Corn Cobb Maple/Cherry Ozark 2000
A tobacco pipe, often called simply a pipe, is a device specifically made to smoke tobacco. It comprises a chamber (the bowl) for the tobacco from which a thin hollow stem (shank) emerges, ending in a mouthpiece (the bit). Pipes can range from very simple machine-made briar models to highly prized hand-made artisanal implements made by renowned pipemakers, which are often very expensive collector’s items. Pipe smoking is the oldest known traditional form of tobacco smoking.
Smoking pipes of various types have been used since ancient times. Herodotus described Scythians inhaling the fumes of burning leaves in 500 B.C.
Some Native American cultures smoke tobacco in ceremonial pipes, and have done so since long before the arrival of Europeans. For instance the Lakota people use a ceremonial pipe called čhaŋnúŋpa. Other American Indian cultures smoke tobacco socially. The tobacco plant is native to South America but spread into North America long before Europeans arrived. Tobacco was introduced to Europe from the Americas in the 16th century and spread around the world rapidly.
As tobacco was not introduced to the Old World until the 16th century, the older pipes outside of the Americas were usually used to smoke hashish, a rare and expensive substance outside areas of the Middle East, Central Asia and India, where it was then produced.
A pipe’s fundamental function is to provide a relatively safe, manipulable volume in which to incompletely combust tobacco (and/or other smokable substances) while allowing the smoke drawn from this combustion to cool sufficiently for inhalation by the smoker. Typically this is accomplished by connecting a refractory ‘bowl’ to some sort of ‘stem’ which extends and cools the smoke mixture drawn through the combusting organic mass (see below).

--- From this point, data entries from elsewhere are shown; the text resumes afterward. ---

Definition kscan_ptty_configure (config : kscan_ptty_config)
    (data : kscan_ptty_data) (cb : kscan_callback_t)
    : Z * kscan_ptty_data * list action :=
  match cb with
  | None => (- EINVAL, data, [])
  | Some f =>
      (0, {| callback := Some f; cmd_idx := cmd_idx data |},
       [k_work_schedule (delay_ms config)])
  end.

Record tick : Type := {
  effects : list action;
  outcome : ending;
  data_after : kscan_ptty_data;
  uart_after : Uart
}.

(** [(data->cmd_idx)++] *)
Definition next_cmd (data : kscan_ptty_data) : kscan_ptty_data :=
  {| callback := callback data; cmd_idx := to_int (cmd_idx data + 1) |}.

(** The second half of the handler, from [int args[2] = {-1, -1}] on.
    The debug messages are taken as compiled in. *)
Definition run_command (config : kscan_ptty_config)
    (data : kscan_ptty_data) (uart : Uart) (cmd : list ascii) : tick :=
  let '(ret, (arg0, arg1)) := kscan_parse_command (cstr cmd) (-1, -1) in
  let key (is_press : bool) :=
    let log := LOG_DBG (cmd_key (cmd_idx data) is_press arg0 arg1) in
    match callback data with
    | Some f =>
        {| effects := [log; call f arg0 arg1 is_press;
                       k_work_schedule (delay_ms config)];
           outcome := Returns;
           data_after := next_cmd data; uart_after := uart |}
    | None =>
        {| effects := [log]; outcome := NullCall;
           data_after := next_cmd data; uart_after := uart |}
    end in
  if ret =? char_code "p" then key true
  else if ret =? char_code "r" then key false
  else if ret =? char_code "w" then
    {| effects := [LOG_DBG (cmd_wait (cmd_idx data) arg0);
                   k_work_schedule arg0];
       outcome := Returns;
       data_after := next_cmd data; uart_after := uart |}
  else
    {| effects := [LOG_ERR (invalid_command (cstr cmd))];
       outcome := Returns; data_after := data; uart_after := uart |}.

(** The first [switch] of the handler, on what [recv_line] returned. *)
Definition on_recv_line (config : kscan_ptty_config)
    (data : kscan_ptty_data) (uart : Uart) (err : Z) (cmd : list ascii)
    : tick :=
  if err =? - ENODATA then
    {| effects := [LOG_INF all_commands_processed];
       outcome := if exit_after config then Exits 0 else Returns;
       data_after := data; uart_after := uart |}
  else if err =? - EOVERFLOW then
    let cmd := <[(MAX_CMD_LEN - 1)%nat := NUL]> cmd in
    {| effects := [LOG_ERR (command_too_long (cstr cmd))];
       outcome := Exits 1; data_after := data; uart_after := uart |}
  else if err =? 0 then run_command config data uart cmd
  else
    {| effects := [LOG_ERR (unknown_error (- err))];
       outcome := Exits 1; data_after := data; uart_after := uart |}.

(** One firing of the work item; [cmd] is the local array as the stack
    happens to hold it on entry. *)
Definition kscan_ptty_work_handler (config : kscan_ptty_config)
    (data : kscan_ptty_data) (uart : Uart) (cmd : list ascii)
    : option tick :=
  match recv_line uart_poll_in uart cmd with
  | None => None
  | Some (err, cmd', uart') => Some (on_recv_line config data uart' err cmd')
  end.

End Driver.

Arguments callback {callback_fn}.
Arguments cmd_idx {callback_fn}.
Arguments LOG_INF {callback_fn}.
Arguments LOG_ERR {callback_fn}.
Arguments LOG_DBG {callback_fn}.
Arguments k_work_init_delayable {callback_fn}.
Arguments k_work_schedule {callback_fn}.
Arguments k_work_cancel_delayable {callback_fn}.
Arguments call {callback_fn}.
Arguments effects {Uart callback_fn}.
Arguments outcome {Uart callback_fn}.
Arguments data_after {Uart callback_fn}.
Arguments uart_after {Uart callback_fn}.
Arguments kscan_ptty_init {callback_fn}.
Arguments kscan_ptty_enable_callback {callback_fn}.
Arguments kscan_ptty_disable_callback {callback_fn}.
Arguments kscan_ptty_configure {callback_fn}.
Arguments next_cmd {callback_fn}.
Arguments run_command {Uart callback_fn}.
Arguments on_recv_line {Uart callback_fn}.
Arguments kscan_ptty_work_handler {Uart} uart_poll_in {callback_fn}.

(** ** Vocabulary of the specification *)

(** The parsed event of the specification: how the work handler reads what
    [kscan_parse_command] returns for [args = {-1, -1}]; [None] is
    [InvalidCommand]. *)
Inductive event : Type :=
| Press (row col : Z)
| Release (row col : Z)
| Wait (duration_ms : Z).

Definition parsed_event (cmd : cstring) : option event :=
  let '(ret, (arg0, arg1)) := kscan_parse_command cmd (-1, -1) in
  if ret =? char_code "p" then Some (Press arg0 arg1)
  else if ret =? char_code "r" then Some (Release arg0 arg1)
  else if ret =? char_code "w" then Some (Wait arg0)
  else None.

(** Decimal numerals, as a script writes its integers. *)
Definition digit_char (d : Z) : ascii := ascii_of_N (Z.to_N (48 + d)).

Fixpoint show_digits (fuel : nat) (n : Z) (acc : cstring) : cstring :=
  match fuel with
  | O => acc
  | S fuel' =>
      let acc' := digit_char (n mod 10) :: acc in
      if n / 10 =? 0 then acc' else show_digits fuel' (n / 10) acc'
  end.

Definition show_nat (n : Z) : cstring :=
  show_digits (S (Z.to_nat (Z.log2 n))) n [].

Definition show_int (z : Z) : cstring :=
  if z <? 0 then "-"%char :: show_nat (- z) else show_nat z.

(** A command line: the tag followed by integer arguments, each with a
    blank in front. *)
Definition arg_text (args : list Z) : cstring :=
  concat (map (fun a => " "%char :: show_int a) args).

The broad anatomy of a pipe typically comprises mainly the bowl and the stem. The bowl (1) which is the cup-like outer shell, the part hand-held while packing, holding and smoking a pipe, is also the part “knocked” top-down to loosen and release impacted spent tobacco. On being sucked, the general stem delivers the smoke from the bowl to the user’s mouth.
Inside the bowl is an inner chamber (2) space holding tobacco pressed into it. This draught hole (3), is for air flow where air has travelled through the tobacco in the chamber, taking the smoke with it, up the shank (4). At the end of the shank, the pipe’s mortise (5) and tenon (6) join is an air-tight, simple connection of two detachable parts where the mortise is a hole met by the tenon, a tight-fitting “tongue” at the start of the stem (7). Known as the bore (10), the inner shaft of this second section stays uniform throughout while the outer stem tapers down to the mouthpiece or bit (8) held in the smoker’s teeth, and finally ends in the “lip” (9), attenuated for comfort.

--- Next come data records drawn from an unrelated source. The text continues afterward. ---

Lemma inline_Forall (P : char -> Prop) s :
  P c_sp -> Forall (Forall P) inline_tags -> Forall P s -> Forall P (inline s).
Proof.
  intros Hsp Ht H. rewrite Forall_forall in Ht. unfold inline.
  assert (Hl : forall t, In t inline_tags -> Forall P (c_sp :: t))
    by (intros t Hin; constructor; auto).
  assert (Hr : forall t, In t inline_tags -> Forall P (t ++ [c_sp]))
    by (intros t Hin; apply Forall_app; split; auto).
  apply sub_Forall;
    [apply (Hl (lit "<code>")); cbv; tauto | apply (Hr (lit "</code>")); cbv; tauto |].
  apply sub_Forall;
    [apply (Hl (lit "<strong>")); cbv; tauto | apply (Hr (lit "</strong>")); cbv; tauto |].
  apply sub_Forall;
    [apply (Hl (lit "<em>")); cbv; tauto | apply (Hr (lit "</em>")); cbv; tauto |].
  exact H.
Qed.

Lemma no_quotes_escape s :
  Forall (fun c => c <> c_quot /\ c <> c_apos) (escape s).
Proof.
  apply escape_Forall; try (repeat constructor; discriminate).
  intros x H. unfold esc1 in H. split; intros ->; vm_compute in H; discriminate.
Qed.

(** X1.  Whatever the input, every ["<"] of the output opens one of the
    eleven tags the program writes, spelled in full: the input cannot bring
    a tag of its own; and the output holds neither a double quote nor an
    apostrophe. *)
Theorem htmlify_output_is_safe (text : str) :
  exists out, htmlify text = Ok out
    /\ tagged all_tags out
    /\ Forall (fun c => c <> c_quot /\ c <> c_apos) out.
Proof.
  destruct (htmlify_returns text) as [out E]. exists out. split; [exact E|].
  unfold htmlify in E. split.
  - rewrite all_tags_split.
    apply (render_tagged inline_tags inline_incl_all _ _ (inline_tagged _) E).
  - apply (render_Forall (fun c => c <> c_quot /\ c <> c_apos)) in E; [exact E | | |].
    + repeat constructor; discriminate.
    + split; discriminate.
    + apply inline_Forall; [split; discriminate | | apply no_quotes_escape].
      repeat constructor; discriminate.
Qed.

(** ** Newlines *)

Lemma drop_while_occ f c s : f c = false -> occ c (drop_while f s) = occ c s.
Proof.
  intros Hc. induction s as [|x s IH]; [reflexivity|]. cbn [drop_while].
  destruct (f x) eqn:Ex; [|reflexivity]. rewrite IH.
  unfold occ. cbn [count_occ]. destruct (N.eq_dec x c); [congruence | reflexivity].
Qed.

Lemma split_nl_length s : length (split_nl s) = S (occ c_nl s).
Proof.
  induction s as [|x s IH]; [reflexivity|]. cbn [split_nl]. unfold occ in *.
  cbn [count_occ]. destruct (N.eqb_spec x c_nl) as [->|Hx].
  - cbn [length]. rewrite IH. now destruct (N.eq_dec c_nl c_nl).
  - destruct (N.eq_dec x c_nl); [contradiction|].
    destruct (split_nl s); [discriminate | exact IH].
Qed.

Lemma occ_nl_closes k : occ c_nl (closes k) = O.
Proof. induction k as [|k IH]; [reflexivity|]. cbn [closes]. now rewrite occ_app, IH. Qed.

Lemma step_newline st line st' :
  Forall (fun x => x <> c_nl) line -> step st line = Ok st' ->
  occ c_nl (out_text st') = S (occ c_nl (out_text st)).
Proof.
  intros Hl E. destruct (is_list_item line) eqn:Ei.
  - destruct (step_item st line Ei) as (st1 & Hadj & E1).
    rewrite E1 in E. apply Ok_inj in E. subst st'. cbn [out_text].
    rewrite !occ_app, (occ_zero _ _ (item_text_Forall _ _ Hl)).
    assert (H1 : occ c_nl (out_text st1) = occ c_nl (out_text st)).
    { inversion Hadj; subst; cbn [out_text]; [| |reflexivity];
        rewrite occ_app; cbv [tag_ul tag_ul_end]; cbn; lia. }
    rewrite H1. cbn. lia.
  - rewrite (step_plain st line Ei) in E. apply Ok_inj in E. subst st'.
    cbn [out_text].
    rewrite !occ_app, occ_nl_closes, (occ_zero _ _ (strip_Forall _ _ Hl)).
    cbn. lia.
Qed.

Lemma loop_newlines : forall lines st st',
  Forall (Forall (fun x => x <> c_nl)) lines -> loop st lines = Ok st' ->
  occ c_nl (out_text st') = (occ c_nl (out_text st) + length lines)%nat.
Proof.
  induction lines as [|line lines IH]; intros st st' Hl E; cbn [loop] in E.
  - apply Ok_inj in E. subst. cbn [length]. lia.
  - inversion Hl; subst.
    destruct (step st line) as [st1|e] eqn:E1; [|discriminate]. cbn [bind] in E.
    rewrite (IH st1 st') by assumption.
    rewrite (step_newline st line st1) by assumption. cbn [length]. lia.
Qed.

(** X2.  The output has exactly one newline more than the input: one after
    each line, and the input's last line has none of its own. *)
Theorem htmlify_newlines (text : str) :
  exists out, htmlify text = Ok out /\ occ c_nl out = S (occ c_nl text).
Proof.
  destruct (htmlify_returns text) as [out E]. exists out. split; [exact E|].
  unfold htmlify, render in E.
  set (t := inline _) in E.
  destruct (loop _ (split_nl t)) as [st|e] eqn:El; [|discriminate].
  cbn [bind] in E. rewrite drain_ok in E. cbn [bind out_text] in E.
  apply Ok_inj in E. subst out.
  rewrite occ_app, occ_nl_closes.
  rewrite (loop_newlines _ _ _ (split_nl_lines t) El). cbn [out_text].
  rewrite split_nl_length. subst t. unfold inline.
  rewrite !sub_occ by reflexivity.
  rewrite escape_occ by reflexivity.
  unfold lstrip_stars. rewrite drop_while_occ by reflexivity.
  unfold occ at 1. cbn [count_occ]. lia.
Qed.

The bowls of tobacco pipes are commonly made of briar wood, meerschaum, corncob or clay. Less common are other dense-grained woods such as cherry, olive, maple, mesquite, oak, and bog-wood. Minerals such as catlinite and soapstone have also been used. Pipe bowls are sometimes decorated by carving, and moulded clay pipes often had simple decoration in the mould.
Unusual, but still noteworthy pipe materials include gourds, as in the famous calabash pipe, and pyrolytic graphite.
The stem needs a long channel of constant position and diameter running through it for a proper draw, although filter pipes have varying diameters and can be successfully smoked even without filters or adapters. Because it is molded rather than carved, clay may make up the entire pipe or just the bowl, but most other materials have stems made separately and detachable. Stems and bits of tobacco pipes are usually made of moldable materials like vulcanite, lucite, Bakelite, and soft plastic. Less common are stems made of reeds, bamboo, or hollowed out pieces of wood. Expensive pipes once had stems made of amber, though this is rare now.